Deuxième condition : La faute doit être imputable, grave ou répétée, et rendre la vie commune intolérable
- Imputabilité de la faute : La faute doit être attribuable à l’époux incriminé, sauf si celui-ci n’était pas en pleine possession de ses facultés mentales ou n’agissait pas de son plein gré.
- Gravité ou répétition de la faute : Depuis 1995, la Cour de cassation considère que ces conditions sont alternatives, non cumulatives. La gravité d’un comportement doit parfois être évaluée à la lumière de l’attitude de l’autre conjoint, mais sans excuser des violences conjugales.
- Intolérabilité du maintien de la vie commune : La faute doit rendre insupportable la poursuite de la vie conjugale, peu importe à quel moment elle a été commise, même après une séparation.

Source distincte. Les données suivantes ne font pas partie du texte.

(* ===== verification/StateDBRefine.v ===== *)
(** * The state database implements its contract

    Undoing a journal entry as a function on views; every writer's entries undo
    it; hence reverting to a snapshot restores the view at the snapshot.  The
    result is the instance of [StateDBSpec] for [core/state], through which the
    theorems about the EVM apply to it. *)

From Stdlib Require Import ZArith Lia Sorting.Sorted.
From stdpp Require Import sorting.
From S2P Require Import Prelude Common Params Uint256 Rlp Crypto VmMemory VmAnalysis VmState VmSpec VmMemFacts StateDB StateDBView.

Open Scope go_scope.

Section refine.
Context {SS : StateStore} {K : Keccak}.

(** ** Undoing entries *)

Definition v_nonce (a : Address) (x : Z) (v : View) : View :=
  MkView (vExist v) (vBalance v) (upd (vNonce v) a x) (vCode v) (vCodeHash v) (vState v)
    (vCommitted v) (vSuicided v) (vRefund v) (vLogs v).
Definition v_code (a : Address) (c : bytes) (h : Hash) (v : View) : View :=
  MkView (vExist v) (vBalance v) (vNonce v) (upd (vCode v) a c) (upd (vCodeHash v) a h) (vState v)
    (vCommitted v) (vSuicided v) (vRefund v) (vLogs v).
Definition v_state (a : Address) (k x : Hash) (v : View) : View :=
  MkView (vExist v) (vBalance v) (vNonce v) (vCode v) (vCodeHash v) (upd (vState v) a (upd (vState v a) k x))
    (vCommitted v) (vSuicided v) (vRefund v) (vLogs v).
Definition v_suicide (a : Address) (p : bool) (x : Z) (v : View) : View :=
  MkView (vExist v) (upd (vBalance v) a x) (vNonce v) (vCode v) (vCodeHash v) (vState v)
    (vCommitted v) (upd (vSuicided v) a p) (vRefund v) (vLogs v).
Definition v_logs (l : list Log) (v : View) : View :=
  MkView (vExist v) (vBalance v) (vNonce v) (vCode v) (vCodeHash v) (vState v)
    (vCommitted v) (vSuicided v) (vRefund v) l.
(* ===== verification/RlpStream.v ===== *)
(** * The RLP stream decoder

    [rlp/decode.go]: the [Stream] that reads values off an input, and the
    decoders built for a Go type by [makeDecoder].  The input is a
    [bytes.Reader], given by the bytes it has left.  A decoder returns the value
    it stores in its target; on success this value does not depend on what the
    target held before.  Types with a [DecodeRLP] method of their own are not
    covered. *)

From Stdlib Require Import ZArith Lia.
From S2P Require Import Prelude Common Rlp.

Open Scope go_scope.

(** ** Stream *)

Record listpos := Listpos { pos : Z; lsize : Z }.

(** [kind] is [None] where the code has -1: the kind of the next value has to be
    read.  [stack] has its last element first. *)
Record Stream := MkStream {
  reader : bytes;
  remaining : Z;
  limited : bool;
  kind : option Kind;
  size : Z;
  byteval : Z;
  kinderr : option rlp_error;
  stack : list listpos
}.

Definition set_reader (s : Stream) (r : bytes) : Stream :=
  MkStream r (remaining s) (limited s) (kind s) (size s) (byteval s) (kinderr s) (stack s).
Definition set_remaining (s : Stream) (n : Z) : Stream :=
  MkStream (reader s) n (limited s) (kind s) (size s) (byteval s) (kinderr s) (stack s).
Definition set_kind (s : Stream) (k : option Kind) : Stream :=
  MkStream (reader s) (remaining s) (limited s) k (size s) (byteval s) (kinderr s) (stack s).
Definition set_size (s : Stream) (n : Z) : Stream :=
  MkStream (reader s) (remaining s) (limited s) (kind s) n (byteval s) (kinderr s) (stack s).
Definition set_byteval (s : Stream) (b : Z) : Stream :=
  MkStream (reader s) (remaining s) (limited s) (kind s) (size s) b (kinderr s) (stack s).
Definition set_kinderr (s : Stream) (e : option rlp_error) : Stream :=
  MkStream (reader s) (remaining s) (limited s) (kind s) (size s) (byteval s) e (stack s).
Definition set_stack (s : Stream) (l : list listpos) : Stream :=
  MkStream (reader s) (remaining s) (limited s) (kind s) (size s) (byteval s) (kinderr s) l.

(** Code that returns a value or an error. *)
Abbreviation ME A := (M Stream (rres A)) (only parsing).

Definition ebind {A B} (m : ME A) (f : A -> ME B) : ME B :=
  bind m (fun r => match r with inl a => f a | inr e => ret (inr e) end).
Definition eret {A} (a : A) : ME A := ret (inl a).
Definition throw {A} (e : rlp_error) : ME A := ret (inr e).

Notation "x <-! m ;; k" := (ebind m (fun x => k))
  (at level 20, m at level 99, k at level 200, only parsing) : go_scope.
Notation "' pat <-! m ;; k" := (ebind m (fun x => match x with pat => k end))
  (at level 20, pat pattern, m at level 99, k at level 200, only parsing) : go_scope.
Notation "m ;;! k" := (ebind m (fun _ => k))
  (at level 100, k at level 200, right associativity, only parsing) : go_scope.

(** [Reset] on a [bytes.Reader]: without a limit the length of the reader is
    taken. *)
Definition Reset (r : bytes) (inputLimit : Z) : Stream :=
  MkStream r (if 0 <? inputLimit then inputLimit else zlen r) true None 0 0 None [].

(** [willRead(n)] accounts for [n] bytes of input before they are read. *)
Definition willRead (n : Z) : ME unit :=
  modify (fun s => set_kind s None) ;;;
  s <~ get ;;
  match stack s with
  | tos :: below =>
      if u64 (lsize tos - pos tos) <? n then throw ErrElemTooLarge
      else modify (fun s => set_stack s (Listpos (u64 (pos tos + n)) (lsize tos) :: below)) ;;; eret tt
  | [] => eret tt
  end ;;!
  s <~ get ;;
  if limited s then
    if remaining s <? n then throw ErrValueTooLarge
    else modify (fun s => set_remaining s (u64 (remaining s - n))) ;;; eret tt
  else eret tt.

Definition readByte : ME Z :=
  willRead 1 ;;!
  s <~ get ;;
  match reader s with
  | b :: r => put (set_reader s r) ;;; eret b
  | [] => throw ErrUnexpectedEOF
  end.

(** [readFull(buf)] returns the [n = len(buf)] bytes it puts into [buf]. *)
Definition readFull (n : Z) : ME bytes :=
  willRead n ;;!
  s <~ get ;;
  if zlen (reader s) <? n then put (set_reader s []) ;;; throw ErrUnexpectedEOF
  else
    put (set_reader s (drop (Z.to_nat n) (reader s))) ;;;
    eret (take (Z.to_nat n) (reader s)).

(** [readUint(size)]; [uintbuf] is filled with zeroes and the bytes read. *)
Definition readUint (size : Z) : ME Z :=
  if size =? 0 then modify (fun s => set_kind s None) ;;; eret 0
  else if size =? 1 then readByte
  else if 8 <? size then raise PanicIndex
  else
    buf <-! readFull size ;;
    match buf with
    | b :: _ => if b =? 0 then throw ErrCanonSize else eret (be_val buf)
    | [] => raise PanicIndex
    end.

(** [readKind] returns kind and size also when it returns an error. *)
Definition readKind_size (k : Kind) (n : Z) : M Stream (Kind * Z * option rlp_error) :=
  r <~ readUint n ;;
  match r with
  | inl size => ret (k, size, if size <? 56 then Some ErrCanonSize else None)
  | inr e => ret (k, 0, Some e)
  end.

Definition Stream_readKind : M Stream (Kind * Z * option rlp_error) :=
  r <~ readByte ;;
  match r with
  | inr e =>
      s <~ get ;;
      ret (KByte, 0,
           Some (match stack s, e with
                 | [], ErrUnexpectedEOF => ErrEOF
                 | [], ErrValueTooLarge => ErrEOF
                 | _, _ => e
                 end))
  | inl b =>
      modify (fun s => set_byteval s 0) ;;;
      if b <? 128 then modify (fun s => set_byteval s b) ;;; ret (KByte, 0, None)
      else if b <? 184 then ret (KString, b - 128, None)
      else if b <? 192 then readKind_size KString (b - 183)
      else if b <? 248 then ret (KList, b - 192, None)
      else readKind_size KList (b - 247)
  end.

(** [Kind]: what the stream has cached, or the kind of the next value, which is
    then cached. *)
Definition Kind_cached : ME (Kind * Z) :=
  s <~ get ;;
  match kind s, kinderr s with
  | Some k, None => eret (k, size s)
  | _, Some e => throw e
  | None, None => raise PanicOther
  end.

Definition Kind_check (s : Stream) (size : Z) : option rlp_error :=
  match stack s with
  | [] => if limited s && (remaining s <? size) then Some ErrValueTooLarge else None
  | tos :: _ => if u64 (lsize tos - pos tos) <? size then Some ErrElemTooLarge else None
  end.

Definition at_list_end (s : Stream) : bool :=
  match stack s with
  | tos :: _ => pos tos =? lsize tos
  | [] => false
  end.

Definition Stream_Kind : ME (Kind * Z) :=
  s <~ get ;;
  match kind s with
  | Some _ => Kind_cached
  | None =>
      modify (fun s => set_kinderr s None) ;;;
      if at_list_end s then throw EOL
      else
        ' (k, n, err) <~ Stream_readKind ;;
        modify (fun s =>
          set_kinderr (set_size (set_kind s (Some k)) n)
            (match err with None => Kind_check s n | Some e => Some e end)) ;;;
        Kind_cached
  end.

Definition Stream_Bytes : ME bytes :=
  ' (k, n) <-! Stream_Kind ;;
  match k with
  | KByte =>
      modify (fun s => set_kind s None) ;;;
      b <~ gets byteval ;; eret [b]
  | KString =>
      b <-! readFull n ;;
      if (n =? 1) && (match b with x :: _ => x <? 128 | [] => false end)
      then throw ErrCanonSize
      else eret b
  | KList => throw ErrExpectedString
  end.

Definition Stream_Raw : ME bytes :=
  ' (k, n) <-! Stream_Kind ;;
  match k with
  | KByte =>
      modify (fun s => set_kind s None) ;;;
      b <~ gets byteval ;; eret [b]
  | KString => b <-! readFull n ;; eret (puthead 128 183 n ++ b)
  | KList => b <-! readFull n ;; eret (puthead 192 247 n ++ b)
  end.

(** [uint(maxbits)] *)
Definition Stream_uint (maxbits : Z) : ME Z :=
  ' (k, n) <-! Stream_Kind ;;
  match k with
  | KByte =>
      b <~ gets byteval ;;
      if b =? 0 then throw ErrCanonInt
      else modify (fun s => set_kind s None) ;;; eret b
  | KString =>
      if maxbits / 8 <? n then throw ErrUintOverflow
      else
        r <~ readUint (u8 n) ;;
        match r with
        | inr ErrCanonSize => throw ErrCanonInt
        | inr e => throw e
        | inl v => if (0 <? n) && (v <? 128) then throw ErrCanonSize else eret v
        end
  | KList => throw ErrExpectedString
  end.

Definition Stream_Uint : ME Z := Stream_uint 64.

Definition Stream_Bool : ME bool :=
  num <-! Stream_uint 8 ;;
  if num =? 0 then eret false
  else if num =? 1 then eret true
  else throw (ErrInvalidBool num).

Definition Stream_List : ME Z :=
  ' (k, n) <-! Stream_Kind ;;
  match k with
  | KList =>
      modify (fun s => set_size (set_kind (set_stack s (Listpos 0 n :: stack s)) None) 0) ;;;
      eret n
  | _ => throw ErrExpectedList
  end.

Definition Stream_ListEnd : ME unit :=
  s <~ get ;;
  match stack s with
  | [] => throw ErrNotInList
  | tos :: below =>
      if negb (pos tos =? lsize tos) then throw ErrNotAtEOL
      else
        let below' := match below with
                      | [] => []
                      | t :: l => Listpos (u64 (pos t + lsize tos)) (lsize t) :: l
                      end in
        put (set_size (set_kind (set_stack s below') None) 0) ;;;
        eret tt
  end.

(** ** Decoders *)

Definition wrapStreamError (e : rlp_error) : rlp_error :=
  match e with
  | ErrCanonInt => DecodeError MsgCanonInt
  | ErrCanonSize => DecodeError MsgCanonSize
  | ErrExpectedList => DecodeError MsgExpectedList
  | ErrExpectedString => DecodeError MsgExpectedString
  | ErrUintOverflow => DecodeError MsgTooLong
  | ErrNotAtEOL => DecodeError MsgTooManyElements
  | e => e
  end.

Definition wrap {A} (m : ME A) : ME A :=
  r <~ m ;; ret (match r with inl a => inl a | inr e => inr (wrapStreamError e) end).

Abbreviation decoder := (M Stream (rres rval)) (only parsing).

Definition decodeRawValue : decoder := b <-! Stream_Raw ;; eret (VRaw b).
Definition decodeUint (bits : Z) : decoder := num <-! wrap (Stream_uint bits) ;; eret (VUint num).
Definition decodeBool : decoder := b <-! wrap Stream_Bool ;; eret (VBool b).
Definition decodeString : decoder := b <-! wrap Stream_Bytes ;; eret (VBytes b).
Definition decodeByteSlice : decoder := b <-! wrap Stream_Bytes ;; eret (VBytes b).

Definition decodeBigInt : decoder :=
  b <-! wrap Stream_Bytes ;;
  if (match b with x :: _ => x =? 0 | [] => false end) then throw (wrapStreamError ErrCanonInt)
  else eret (VBigInt (be_val b)).

(** [bv, _ := s.Uint()] drops the error of [Uint]. *)
Definition decodeByteArray (vlen : Z) : decoder :=
  ' (k, n) <-! Stream_Kind ;;
  match k with
  | KByte =>
      if vlen =? 0 then throw (DecodeError MsgTooLong)
      else if 1 <? vlen then throw (DecodeError MsgTooShort)
      else
        r <~ Stream_Uint ;;
        eret (VByteArray [u8 (match r with inl bv => bv | inr _ => 0 end)])
  | KString =>
      if vlen <? n then throw (DecodeError MsgTooLong)
      else if n <? vlen then throw (DecodeError MsgTooShort)
      else
        slice <-! readFull vlen ;;
        if (n =? 1) && (match slice with x :: _ => x <? 128 | [] => false end)
        then throw (wrapStreamError ErrCanonSize)
        else eret (VByteArray slice)
  | KList => throw (wrapStreamError ErrExpectedString)
  end.

(** [decodeSliceElems]: elements until the end of the list; one round of the
    loop per unit of fuel. *)
Fixpoint decodeSliceElems (fuel : nat) (elemdec : decoder) (acc : list rval) : ME (list rval) :=
  match fuel with
  | O => fun _ => NoFuel
  | S fuel =>
      r <~ elemdec ;;
      match r with
      | inl v => decodeSliceElems fuel elemdec (acc ++ [v])
      | inr EOL => eret acc
      | inr e => throw e
      end
  end.

Definition decodeListSlice (fuel : nat) (elemdec : decoder) : decoder :=
  n <-! wrap Stream_List ;;
  if n =? 0 then Stream_ListEnd ;;! eret (VList [])
  else
    l <-! decodeSliceElems fuel elemdec [] ;;
    Stream_ListEnd ;;! eret (VList l).

(** The elements of an array; [None] when the input has too few. *)
Fixpoint array_elems (vlen : nat) (elemdec : decoder) (acc : list rval) : ME (option (list rval)) :=
  match vlen with
  | O => eret (Some acc)
  | S vlen =>
      r <~ elemdec ;;
      match r with
      | inl v => array_elems vlen elemdec (acc ++ [v])
      | inr EOL => eret None
      | inr e => throw e
      end
  end.

Definition decodeListArray (vlen : nat) (elemdec : decoder) : decoder :=
  wrap Stream_List ;;!
  o <-! array_elems vlen elemdec [] ;;
  match o with
  | None => throw (DecodeError MsgTooFewListElements)
  | Some l => wrap Stream_ListEnd ;;! eret (VList l)
  end.

(** The fields of a struct in order. *)
Fixpoint struct_fields (fields : list decoder) (acc : list rval) : ME (list rval) :=
  match fields with
  | [] => eret acc
  | f :: fields =>
      r <~ f ;;
      match r with
      | inl v => struct_fields fields (acc ++ [v])
      | inr EOL => throw (DecodeError MsgTooFewElements)
      | inr e => throw e
      end
  end.

(** [tail] decodes the elements of a last field tagged with it. *)
Definition makeStructDecoder (fields : list decoder) (tail : option (ME (list rval))) : decoder :=
  wrap Stream_List ;;!
  l <-! struct_fields fields [] ;;
  l' <-! match tail with None => eret [] | Some m => m end ;;
  wrap Stream_ListEnd ;;! eret (VList (l ++ l')).

Definition Kind_eqb (a b : Kind) : bool :=
  match a, b with
  | KByte, KByte | KString, KString | KList, KList => true
  | _, _ => false
  end.

Definition makeNilPtrDecoder (nilKind : Kind) (elemdec : decoder) : decoder :=
  ' (k, n) <-! wrap Stream_Kind ;;
  if negb (Kind_eqb k KByte) && (n =? 0) then
    if negb (Kind_eqb k nilKind) then throw (DecodeError (MsgWrongEmpty k nilKind))
    else modify (fun s => set_kind s None) ;;; eret (VNilPtr nilKind)
  else elemdec.

(** [decodeInterface] for [interface{}]; the fuel also bounds the nesting. *)
Fixpoint decodeInterface (fuel : nat) : decoder :=
  match fuel with
  | O => fun _ => NoFuel
  | S fuel =>
      ' (k, _) <-! Stream_Kind ;;
      match k with
      | KList => decodeListSlice fuel (decodeInterface fuel)
      | _ => b <-! Stream_Bytes ;; eret (VBytes b)
      end
  end.

(** ** Types

    The Go types [makeDecoder] distinguishes.  A struct is given by the types of
    the fields [structFields] returns, without the ignored ones; a pointer field
    carries the kind of its [nil] tag. *)
Inductive rtype :=
| TRaw | TBigInt | TUint (bits : Z) | TBool | TString | TBytes
| TByteArray (vlen : nat)
| TPtr (nilOK : option Kind) (elem : rtype)
| TSlice (elem : rtype)
| TArray (vlen : nat) (elem : rtype)
| TStruct (fields : list rtype) (tail : option rtype)
| TInterface.

Fixpoint makeDecoder (fuel : nat) (t : rtype) {struct t} : decoder :=
  match t with
  | TRaw => decodeRawValue
  | TBigInt => decodeBigInt
  | TUint bits => decodeUint bits
  | TBool => decodeBool
  | TString => decodeString
  | TBytes => decodeByteSlice
  | TByteArray vlen => decodeByteArray (Z.of_nat vlen)
  | TPtr None t => makeDecoder fuel t
  | TPtr (Some nilKind) t => makeNilPtrDecoder nilKind (makeDecoder fuel t)
  | TSlice t => decodeListSlice fuel (makeDecoder fuel t)
  | TArray vlen t => decodeListArray vlen (makeDecoder fuel t)
  | TStruct ts tail =>
      makeStructDecoder (map (makeDecoder fuel) ts)
        (match tail with
         | None => None
         | Some t => Some (decodeSliceElems fuel (makeDecoder fuel t) [])
         end)
  | TInterface => decodeInterface fuel
  end.

(** [DecodeBytes(b, val)] into a target of type [t]. *)
Definition DecodeBytes (fuel : nat) (t : rtype) (b : bytes) : outcome (rres rval) :=
  match makeDecoder fuel t (Reset b (zlen b)) with
  | Ok (inl v, s) => Ok (if 0 <? zlen (reader s) then inr ErrMoreThanOneValue else inl v)
  | Ok (inr e, _) => Ok (inr e)
  | Panic p => Panic p
  | NoFuel => NoFuel
  end.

- Absence de réconciliation : Selon l’article 244 du Code civil, une réconciliation intervenant après les faits allégués empêche de les invoquer comme cause de divorce. Cette réconciliation nécessite à la fois une reprise de la vie commune et une volonté de pardon.
En résumé, les époux peuvent recourir au divorce pour altération définitive du lien conjugal dans certaines situations spécifiques, soit pour imposer une rupture à un conjoint réticent, soit pour éviter un divorce pour faute.